*Work item*. Below are lines of data; restate word for word those running from the line containing "Return (Ok (self, w)) ∧" to the line containing "End ServerWitnesses.", inclusive, and no others.

[Saved data entries]

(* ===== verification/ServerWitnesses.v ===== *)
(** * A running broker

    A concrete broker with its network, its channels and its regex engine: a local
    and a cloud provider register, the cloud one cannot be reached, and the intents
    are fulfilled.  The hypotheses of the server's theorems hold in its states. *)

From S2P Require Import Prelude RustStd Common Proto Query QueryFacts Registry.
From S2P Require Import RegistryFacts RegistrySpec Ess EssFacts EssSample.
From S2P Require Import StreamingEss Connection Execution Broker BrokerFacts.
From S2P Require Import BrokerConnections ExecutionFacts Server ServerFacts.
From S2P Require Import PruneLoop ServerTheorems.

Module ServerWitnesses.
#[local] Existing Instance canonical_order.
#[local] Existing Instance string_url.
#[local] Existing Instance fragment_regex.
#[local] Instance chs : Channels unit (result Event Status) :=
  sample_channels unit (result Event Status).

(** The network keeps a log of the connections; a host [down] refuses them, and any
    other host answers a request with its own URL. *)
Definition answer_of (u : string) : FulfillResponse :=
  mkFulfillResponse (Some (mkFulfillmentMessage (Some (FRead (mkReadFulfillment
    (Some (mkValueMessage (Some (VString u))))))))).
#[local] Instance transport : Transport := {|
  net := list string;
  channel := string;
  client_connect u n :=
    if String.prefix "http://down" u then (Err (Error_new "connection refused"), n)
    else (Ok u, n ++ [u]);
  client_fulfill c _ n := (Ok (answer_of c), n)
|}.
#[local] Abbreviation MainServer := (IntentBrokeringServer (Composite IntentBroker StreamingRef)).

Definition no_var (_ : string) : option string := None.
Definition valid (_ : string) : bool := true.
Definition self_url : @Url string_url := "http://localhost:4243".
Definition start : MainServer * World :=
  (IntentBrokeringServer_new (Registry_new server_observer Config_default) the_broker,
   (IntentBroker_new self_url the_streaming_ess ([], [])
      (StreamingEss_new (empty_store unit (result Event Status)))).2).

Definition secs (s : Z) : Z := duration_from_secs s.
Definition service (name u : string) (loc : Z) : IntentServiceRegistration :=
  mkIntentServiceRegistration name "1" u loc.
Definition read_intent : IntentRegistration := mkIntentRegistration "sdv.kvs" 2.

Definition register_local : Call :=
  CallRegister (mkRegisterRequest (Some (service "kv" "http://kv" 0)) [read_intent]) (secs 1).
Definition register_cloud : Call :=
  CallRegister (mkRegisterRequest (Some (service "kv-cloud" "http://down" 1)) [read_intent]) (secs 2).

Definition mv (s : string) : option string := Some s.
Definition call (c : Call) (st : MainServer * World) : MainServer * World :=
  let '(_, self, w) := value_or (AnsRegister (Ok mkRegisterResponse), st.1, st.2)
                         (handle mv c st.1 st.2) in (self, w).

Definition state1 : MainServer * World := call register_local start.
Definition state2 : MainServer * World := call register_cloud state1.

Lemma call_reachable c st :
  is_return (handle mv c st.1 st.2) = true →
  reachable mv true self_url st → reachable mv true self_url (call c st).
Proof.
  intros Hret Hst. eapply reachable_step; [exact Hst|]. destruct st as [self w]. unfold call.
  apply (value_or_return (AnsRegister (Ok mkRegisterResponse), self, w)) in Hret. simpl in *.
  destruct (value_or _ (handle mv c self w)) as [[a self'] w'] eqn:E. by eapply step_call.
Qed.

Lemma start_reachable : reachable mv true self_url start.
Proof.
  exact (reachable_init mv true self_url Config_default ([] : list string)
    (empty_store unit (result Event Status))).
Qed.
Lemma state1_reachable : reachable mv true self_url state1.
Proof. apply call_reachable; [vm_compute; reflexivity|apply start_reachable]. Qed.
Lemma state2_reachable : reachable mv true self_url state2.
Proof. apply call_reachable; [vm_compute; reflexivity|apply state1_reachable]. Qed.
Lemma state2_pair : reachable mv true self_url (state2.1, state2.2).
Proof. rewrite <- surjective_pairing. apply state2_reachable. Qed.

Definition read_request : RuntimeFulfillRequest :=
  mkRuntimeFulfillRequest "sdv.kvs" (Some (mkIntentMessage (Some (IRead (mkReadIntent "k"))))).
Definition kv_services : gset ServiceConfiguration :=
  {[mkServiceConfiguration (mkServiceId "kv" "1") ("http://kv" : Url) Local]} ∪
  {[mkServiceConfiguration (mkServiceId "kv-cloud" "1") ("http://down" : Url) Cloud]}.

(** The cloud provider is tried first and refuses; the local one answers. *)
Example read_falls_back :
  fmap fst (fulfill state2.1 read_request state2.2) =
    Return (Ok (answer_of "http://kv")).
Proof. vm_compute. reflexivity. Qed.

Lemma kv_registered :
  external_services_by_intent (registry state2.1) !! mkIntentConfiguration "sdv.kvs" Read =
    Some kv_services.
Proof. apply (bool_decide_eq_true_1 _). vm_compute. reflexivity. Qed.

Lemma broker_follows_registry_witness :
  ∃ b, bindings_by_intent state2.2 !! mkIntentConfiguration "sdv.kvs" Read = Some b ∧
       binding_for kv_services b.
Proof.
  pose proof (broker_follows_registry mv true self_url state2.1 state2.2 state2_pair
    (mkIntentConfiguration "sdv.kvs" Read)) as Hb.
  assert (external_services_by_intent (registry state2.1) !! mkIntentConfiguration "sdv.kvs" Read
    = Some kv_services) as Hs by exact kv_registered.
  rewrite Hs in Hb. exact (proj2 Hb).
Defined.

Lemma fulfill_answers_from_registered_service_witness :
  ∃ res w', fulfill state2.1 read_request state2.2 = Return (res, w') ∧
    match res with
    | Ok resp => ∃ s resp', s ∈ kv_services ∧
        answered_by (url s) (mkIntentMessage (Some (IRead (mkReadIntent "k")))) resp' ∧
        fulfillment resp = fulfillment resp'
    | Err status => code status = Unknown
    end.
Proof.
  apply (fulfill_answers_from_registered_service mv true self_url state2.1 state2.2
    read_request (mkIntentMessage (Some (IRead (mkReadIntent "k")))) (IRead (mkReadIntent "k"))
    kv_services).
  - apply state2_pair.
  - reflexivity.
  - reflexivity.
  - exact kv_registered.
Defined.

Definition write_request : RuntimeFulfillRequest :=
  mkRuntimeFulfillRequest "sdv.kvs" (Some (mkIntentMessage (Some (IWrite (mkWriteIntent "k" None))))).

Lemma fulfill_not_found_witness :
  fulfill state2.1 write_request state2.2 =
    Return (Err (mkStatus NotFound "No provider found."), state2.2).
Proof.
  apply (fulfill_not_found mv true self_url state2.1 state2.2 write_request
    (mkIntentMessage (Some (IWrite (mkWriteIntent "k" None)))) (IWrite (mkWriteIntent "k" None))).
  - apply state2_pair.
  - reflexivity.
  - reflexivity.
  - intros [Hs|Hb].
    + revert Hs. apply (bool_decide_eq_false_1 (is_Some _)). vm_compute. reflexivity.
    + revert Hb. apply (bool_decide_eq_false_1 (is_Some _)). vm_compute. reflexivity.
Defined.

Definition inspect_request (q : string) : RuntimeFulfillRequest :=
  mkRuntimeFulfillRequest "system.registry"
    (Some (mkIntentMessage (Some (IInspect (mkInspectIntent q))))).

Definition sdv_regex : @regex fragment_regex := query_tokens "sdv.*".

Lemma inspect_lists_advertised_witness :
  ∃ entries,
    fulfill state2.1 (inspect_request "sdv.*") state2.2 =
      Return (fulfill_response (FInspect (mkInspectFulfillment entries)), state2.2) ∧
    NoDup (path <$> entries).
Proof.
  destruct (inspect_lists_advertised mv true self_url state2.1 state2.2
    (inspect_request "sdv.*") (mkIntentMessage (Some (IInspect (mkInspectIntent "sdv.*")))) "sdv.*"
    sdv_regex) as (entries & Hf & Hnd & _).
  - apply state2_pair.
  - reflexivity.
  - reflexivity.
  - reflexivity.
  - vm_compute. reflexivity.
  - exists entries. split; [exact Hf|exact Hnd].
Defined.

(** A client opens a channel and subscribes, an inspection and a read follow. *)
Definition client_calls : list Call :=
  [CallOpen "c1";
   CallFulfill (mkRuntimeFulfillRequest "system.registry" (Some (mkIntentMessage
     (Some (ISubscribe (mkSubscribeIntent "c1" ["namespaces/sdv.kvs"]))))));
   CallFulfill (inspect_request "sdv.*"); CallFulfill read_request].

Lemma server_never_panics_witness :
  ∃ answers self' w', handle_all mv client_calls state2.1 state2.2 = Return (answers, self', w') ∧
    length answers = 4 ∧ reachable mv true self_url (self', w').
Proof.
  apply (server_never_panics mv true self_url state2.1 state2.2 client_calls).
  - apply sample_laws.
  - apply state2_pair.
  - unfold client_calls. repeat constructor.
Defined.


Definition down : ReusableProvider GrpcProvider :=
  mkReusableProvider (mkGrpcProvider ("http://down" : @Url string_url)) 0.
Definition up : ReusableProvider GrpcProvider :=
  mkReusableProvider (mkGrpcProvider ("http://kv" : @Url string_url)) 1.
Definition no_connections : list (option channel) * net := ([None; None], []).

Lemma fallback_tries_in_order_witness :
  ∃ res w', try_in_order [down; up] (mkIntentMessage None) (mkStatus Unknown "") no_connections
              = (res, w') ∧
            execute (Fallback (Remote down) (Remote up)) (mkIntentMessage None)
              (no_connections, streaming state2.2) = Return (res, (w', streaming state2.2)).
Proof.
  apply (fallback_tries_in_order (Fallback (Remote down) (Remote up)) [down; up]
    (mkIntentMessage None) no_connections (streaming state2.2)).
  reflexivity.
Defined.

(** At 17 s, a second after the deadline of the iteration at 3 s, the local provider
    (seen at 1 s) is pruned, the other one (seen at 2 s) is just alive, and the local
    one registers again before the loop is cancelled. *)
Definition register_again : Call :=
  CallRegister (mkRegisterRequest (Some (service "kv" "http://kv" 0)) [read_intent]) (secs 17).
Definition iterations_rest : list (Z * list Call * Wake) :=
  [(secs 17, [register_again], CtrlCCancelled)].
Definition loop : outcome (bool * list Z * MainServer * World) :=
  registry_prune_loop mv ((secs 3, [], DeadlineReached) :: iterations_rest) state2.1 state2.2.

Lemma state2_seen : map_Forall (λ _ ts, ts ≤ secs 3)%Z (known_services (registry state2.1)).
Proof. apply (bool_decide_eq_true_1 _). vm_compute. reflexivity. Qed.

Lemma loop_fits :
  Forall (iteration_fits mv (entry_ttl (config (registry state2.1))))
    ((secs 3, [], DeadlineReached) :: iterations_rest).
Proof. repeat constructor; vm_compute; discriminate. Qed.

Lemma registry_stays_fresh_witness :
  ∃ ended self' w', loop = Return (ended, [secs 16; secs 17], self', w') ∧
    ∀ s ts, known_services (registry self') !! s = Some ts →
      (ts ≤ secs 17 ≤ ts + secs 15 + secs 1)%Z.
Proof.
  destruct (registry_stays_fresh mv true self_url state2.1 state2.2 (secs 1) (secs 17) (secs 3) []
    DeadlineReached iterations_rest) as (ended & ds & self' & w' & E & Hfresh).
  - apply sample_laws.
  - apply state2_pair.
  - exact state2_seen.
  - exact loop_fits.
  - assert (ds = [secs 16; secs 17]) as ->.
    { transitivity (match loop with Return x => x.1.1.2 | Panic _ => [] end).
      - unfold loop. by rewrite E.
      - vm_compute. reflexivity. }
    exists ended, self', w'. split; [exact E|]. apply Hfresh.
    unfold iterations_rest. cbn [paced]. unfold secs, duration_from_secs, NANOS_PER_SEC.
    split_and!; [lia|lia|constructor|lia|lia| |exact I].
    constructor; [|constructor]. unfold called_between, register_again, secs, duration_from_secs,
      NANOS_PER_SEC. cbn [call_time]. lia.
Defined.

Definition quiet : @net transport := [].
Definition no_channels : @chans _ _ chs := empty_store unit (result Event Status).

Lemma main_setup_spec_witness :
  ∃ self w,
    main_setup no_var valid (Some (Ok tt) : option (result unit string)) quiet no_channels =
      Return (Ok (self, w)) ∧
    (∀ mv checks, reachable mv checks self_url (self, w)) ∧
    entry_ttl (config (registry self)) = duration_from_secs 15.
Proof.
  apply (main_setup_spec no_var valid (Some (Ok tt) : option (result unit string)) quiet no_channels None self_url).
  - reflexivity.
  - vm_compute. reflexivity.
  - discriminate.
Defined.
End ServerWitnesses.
---
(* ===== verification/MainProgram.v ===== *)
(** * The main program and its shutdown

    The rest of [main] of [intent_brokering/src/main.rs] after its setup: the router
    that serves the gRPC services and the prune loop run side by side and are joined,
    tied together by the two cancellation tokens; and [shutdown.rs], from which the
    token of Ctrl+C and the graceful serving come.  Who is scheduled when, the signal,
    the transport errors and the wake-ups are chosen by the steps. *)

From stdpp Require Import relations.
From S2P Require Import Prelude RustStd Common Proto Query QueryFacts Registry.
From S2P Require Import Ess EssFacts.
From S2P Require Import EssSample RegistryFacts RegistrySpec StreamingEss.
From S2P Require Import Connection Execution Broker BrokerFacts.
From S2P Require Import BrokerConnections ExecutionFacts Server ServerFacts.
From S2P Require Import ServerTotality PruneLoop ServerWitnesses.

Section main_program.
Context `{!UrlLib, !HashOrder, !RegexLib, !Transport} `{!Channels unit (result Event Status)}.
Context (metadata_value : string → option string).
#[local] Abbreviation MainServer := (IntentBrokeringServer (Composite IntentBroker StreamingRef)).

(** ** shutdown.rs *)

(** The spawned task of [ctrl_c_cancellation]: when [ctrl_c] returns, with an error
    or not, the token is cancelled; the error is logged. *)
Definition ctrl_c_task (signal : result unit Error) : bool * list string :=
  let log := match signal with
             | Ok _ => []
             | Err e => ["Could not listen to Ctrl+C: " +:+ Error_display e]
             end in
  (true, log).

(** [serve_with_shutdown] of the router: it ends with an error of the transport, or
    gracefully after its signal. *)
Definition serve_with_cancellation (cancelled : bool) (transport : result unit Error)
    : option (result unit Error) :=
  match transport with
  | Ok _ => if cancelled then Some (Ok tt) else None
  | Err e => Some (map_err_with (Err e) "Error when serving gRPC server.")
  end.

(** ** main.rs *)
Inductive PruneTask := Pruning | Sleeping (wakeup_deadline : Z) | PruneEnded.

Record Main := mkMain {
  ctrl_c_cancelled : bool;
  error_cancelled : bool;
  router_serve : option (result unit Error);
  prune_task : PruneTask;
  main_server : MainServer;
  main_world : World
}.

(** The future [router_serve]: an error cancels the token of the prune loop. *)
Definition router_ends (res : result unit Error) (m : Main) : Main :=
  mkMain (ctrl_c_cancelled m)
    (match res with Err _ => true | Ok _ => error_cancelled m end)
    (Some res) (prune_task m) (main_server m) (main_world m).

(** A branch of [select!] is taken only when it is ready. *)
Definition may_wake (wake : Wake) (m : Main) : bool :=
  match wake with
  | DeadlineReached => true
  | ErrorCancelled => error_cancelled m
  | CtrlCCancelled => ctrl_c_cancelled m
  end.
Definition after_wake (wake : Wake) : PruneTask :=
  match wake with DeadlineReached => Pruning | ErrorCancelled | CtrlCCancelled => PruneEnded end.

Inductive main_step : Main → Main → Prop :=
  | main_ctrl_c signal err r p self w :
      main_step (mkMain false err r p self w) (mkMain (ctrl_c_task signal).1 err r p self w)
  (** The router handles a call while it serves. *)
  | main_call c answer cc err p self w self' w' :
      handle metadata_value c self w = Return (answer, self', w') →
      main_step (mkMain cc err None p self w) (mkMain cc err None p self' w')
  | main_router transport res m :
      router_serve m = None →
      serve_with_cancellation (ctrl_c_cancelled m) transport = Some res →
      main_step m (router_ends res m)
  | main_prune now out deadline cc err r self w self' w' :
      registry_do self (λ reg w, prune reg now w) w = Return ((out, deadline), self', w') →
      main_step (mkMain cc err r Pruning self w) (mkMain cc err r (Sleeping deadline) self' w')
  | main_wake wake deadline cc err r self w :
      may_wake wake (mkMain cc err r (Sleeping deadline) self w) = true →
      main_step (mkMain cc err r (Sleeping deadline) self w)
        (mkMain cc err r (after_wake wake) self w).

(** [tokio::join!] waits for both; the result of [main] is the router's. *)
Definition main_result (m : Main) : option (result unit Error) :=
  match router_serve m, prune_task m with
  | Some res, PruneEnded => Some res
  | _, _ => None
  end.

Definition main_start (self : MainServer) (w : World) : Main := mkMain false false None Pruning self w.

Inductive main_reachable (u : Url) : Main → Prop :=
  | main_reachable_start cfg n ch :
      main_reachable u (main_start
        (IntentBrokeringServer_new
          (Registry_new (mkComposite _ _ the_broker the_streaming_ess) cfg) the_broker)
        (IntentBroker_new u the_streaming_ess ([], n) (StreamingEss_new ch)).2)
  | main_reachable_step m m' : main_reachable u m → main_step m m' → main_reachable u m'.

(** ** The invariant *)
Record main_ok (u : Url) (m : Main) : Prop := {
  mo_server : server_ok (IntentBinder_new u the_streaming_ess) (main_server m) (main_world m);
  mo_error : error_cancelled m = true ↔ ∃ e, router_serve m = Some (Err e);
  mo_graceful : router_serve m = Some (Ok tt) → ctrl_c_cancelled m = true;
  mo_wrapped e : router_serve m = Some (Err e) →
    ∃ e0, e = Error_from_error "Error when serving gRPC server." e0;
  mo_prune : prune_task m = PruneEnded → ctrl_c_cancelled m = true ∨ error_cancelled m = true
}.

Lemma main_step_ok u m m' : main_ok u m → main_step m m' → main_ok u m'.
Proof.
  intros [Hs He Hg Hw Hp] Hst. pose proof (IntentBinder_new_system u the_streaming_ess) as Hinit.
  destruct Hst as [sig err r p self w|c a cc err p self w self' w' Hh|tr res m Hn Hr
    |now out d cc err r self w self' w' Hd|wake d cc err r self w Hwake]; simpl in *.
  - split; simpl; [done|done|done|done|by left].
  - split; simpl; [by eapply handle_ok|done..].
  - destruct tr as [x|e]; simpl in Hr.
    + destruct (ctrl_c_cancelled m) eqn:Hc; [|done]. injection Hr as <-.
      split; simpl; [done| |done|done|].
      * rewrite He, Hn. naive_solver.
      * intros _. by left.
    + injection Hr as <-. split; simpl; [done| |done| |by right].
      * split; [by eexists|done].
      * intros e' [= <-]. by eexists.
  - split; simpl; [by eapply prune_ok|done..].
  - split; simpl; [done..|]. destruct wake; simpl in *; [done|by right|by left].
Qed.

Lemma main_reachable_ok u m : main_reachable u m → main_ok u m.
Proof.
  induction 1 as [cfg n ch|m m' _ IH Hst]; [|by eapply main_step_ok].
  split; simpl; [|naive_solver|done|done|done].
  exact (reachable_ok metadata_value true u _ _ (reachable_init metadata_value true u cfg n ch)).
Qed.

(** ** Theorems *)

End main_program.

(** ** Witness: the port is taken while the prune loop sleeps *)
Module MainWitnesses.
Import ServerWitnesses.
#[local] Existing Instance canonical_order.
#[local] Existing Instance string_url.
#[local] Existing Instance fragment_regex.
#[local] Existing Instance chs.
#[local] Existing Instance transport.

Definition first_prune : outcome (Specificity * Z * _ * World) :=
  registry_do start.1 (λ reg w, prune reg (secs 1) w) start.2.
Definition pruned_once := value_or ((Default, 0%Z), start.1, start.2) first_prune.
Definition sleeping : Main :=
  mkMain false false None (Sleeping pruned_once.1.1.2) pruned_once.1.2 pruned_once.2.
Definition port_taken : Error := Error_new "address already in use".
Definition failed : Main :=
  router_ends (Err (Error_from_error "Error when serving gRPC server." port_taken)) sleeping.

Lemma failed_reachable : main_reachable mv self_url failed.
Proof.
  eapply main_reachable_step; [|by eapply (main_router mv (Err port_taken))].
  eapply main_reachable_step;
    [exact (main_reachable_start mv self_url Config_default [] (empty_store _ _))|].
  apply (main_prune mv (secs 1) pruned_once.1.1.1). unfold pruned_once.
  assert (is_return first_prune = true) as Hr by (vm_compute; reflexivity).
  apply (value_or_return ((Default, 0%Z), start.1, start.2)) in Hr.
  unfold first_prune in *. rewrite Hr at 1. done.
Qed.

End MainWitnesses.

*Written response*.
      Return (Ok (self, w)) ∧
    (∀ mv checks, reachable mv checks self_url (self, w)) ∧
    entry_ttl (config (registry self)) = duration_from_secs 15.
Proof.
  apply (main_setup_spec no_var valid (Some (Ok tt) : option (result unit string)) quiet no_channels None self_url).
  - reflexivity.
  - vm_compute. reflexivity.
  - discriminate.
Defined.
End ServerWitnesses.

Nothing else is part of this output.